Member of the Virginia Senate from the 8th district
- In office January 8, 1992 – January 13, 2010
- Preceded by: Sonny Stallings
- Succeeded by: Jeff McWaters

Personal details
- Born: Kenneth William Stolle July 7, 1954 (age 72) Washington, D.C., U.S.
- Party: Republican
- Spouse: Debbie
- Children: Whitney, Kenny, Ross
- Alma mater: Berry College (BS)
- Profession: Lawyer; Police officer
- Website: www.kenstolle.com

Military service
- Allegiance: United States
- Branch/service: United States Navy
- Years of service: 1983–1991
- Rank: Lieutenant
- Unit: U.S. Naval Reserve

= Ken Stolle =

American politician (born 1954)

Kenneth William Stolle (born July 7, 1954) is an American politician of the Republican Party. He was a member of the Senate of Virginia from 1992 to 2010. He represented the 8th district in Virginia Beach. Stolle also served as the sheriff of Virginia Beach from 2010 to 2023.

==Personal life==
Stolle's father was in the United States Navy. Stolle attended London Central High School in England, and graduated from Frank W. Cox High School in Virginia Beach in 1972. He then attended Berry College, getting an Interdisciplinary B.S. degree in Criminal Justice in 1975.

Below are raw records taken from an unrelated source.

(** X12 on the deployment: [summary] is neither [checks] nor [clients]. *)
Lemma X12_witness :
  response
    (serve (aggregateHandler (Demo.Filters Demo.east) (Demo.Backend ["east"]))
       Demo.both (Demo.get "/aggregates/foo/summary" "east"))
  = error_response "<nil>" StatusNotFound.
Proof.
  assert (Hq : QueryDc (Demo.get "/aggregates/foo/summary" "east") <> "")
    by discriminate.
  pose proof (proj1 (X12_aggregate_parts (Demo.Filters Demo.east)
                       (Demo.Backend ["east"]) Demo.both
                       (Demo.get "/aggregates/foo/summary" "east")
                       "foo" "east" eq_refl
                       (known_direct _ _ _ _ _ _ Hq) eq_refl)
                "summary" eq_refl eq_refl) as [_ Hr].
  exact Hr.
Defined.

(** A guard that holds answers and ends the request. *)
Lemma when_reject {B} c msg code (k : unit -> M B) u0 cs :
  c = true ->
  bind (when c (http_Error msg code ;; return_)) k
    {| w := newWriter; u := u0; calls := cs |}
  = (Return, {| w := error_writer msg code; u := u0; calls := cs |}).
Proof. intros ->. reflexivity. Qed.

Lemma when_pass {B} c (m : M unit) (k : unit -> M B) s :
  c = false -> bind (when c m) k s = k tt s.
Proof. intros ->. reflexivity. Qed.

Stolle served as an officer with the Virginia Beach Police Department from 1976 to 1987. Among other duties, he was a narcotics detective and SWAT team leader. He read law while on the police force and was admitted to the Virginia State Bar in 1983. The same year, he was commissioned in the United States Naval Reserve. He served eight years in Naval Intelligence on drug interdiction matters.

Stolle left police work to become a full-time attorney in 1987.

==Political career==
Stolle became chair of the local Republican committee in Virginia Beach in 1989. In 1991, he was elected to the state senate, defeating Democratic incumbent Moody E. "Sonny" Stallings, a Virginia Beach lawyer. He was unopposed for reelection in 1995, 1999, 2003 and 2007.

In 1997, Stolle ran for Attorney General of Virginia but finished third in a four-way Republican primary with 20.8% of the vote, behind state senator Mark Earley, who went on to win the general election that year, and Secretary of Public Safety Jerry Kilgore, who was elected to the office four years later in 2001.

Stolle was chair of the Senate Courts of Justice committee 2000-07. The Virginia Bar Association honored him with its Distinguished Service Award for his work improving Virginia's indigent defense system.

In 2007 Stolle's younger brother, Chris Stolle, ran for the 83rd district Virginia House of Delegates seat of retiring Republican Leo Wardrup. He was defeated by Democrat Joe Bouchard, 50.6% to 49.2%.

On April 3, 2009, Stolle announced his candidacy for the Republican nomination for sheriff of Virginia Beach, after incumbent Paul Lanteigne announced his retirement. Stolle also made public the fact that he had been diagnosed with Parkinson's disease about three years earlier. Stolle won the election and became sheriff in 2009. He also won subsequent elections in 2013, 2017 and 2021, before announcing his retirement in 2023.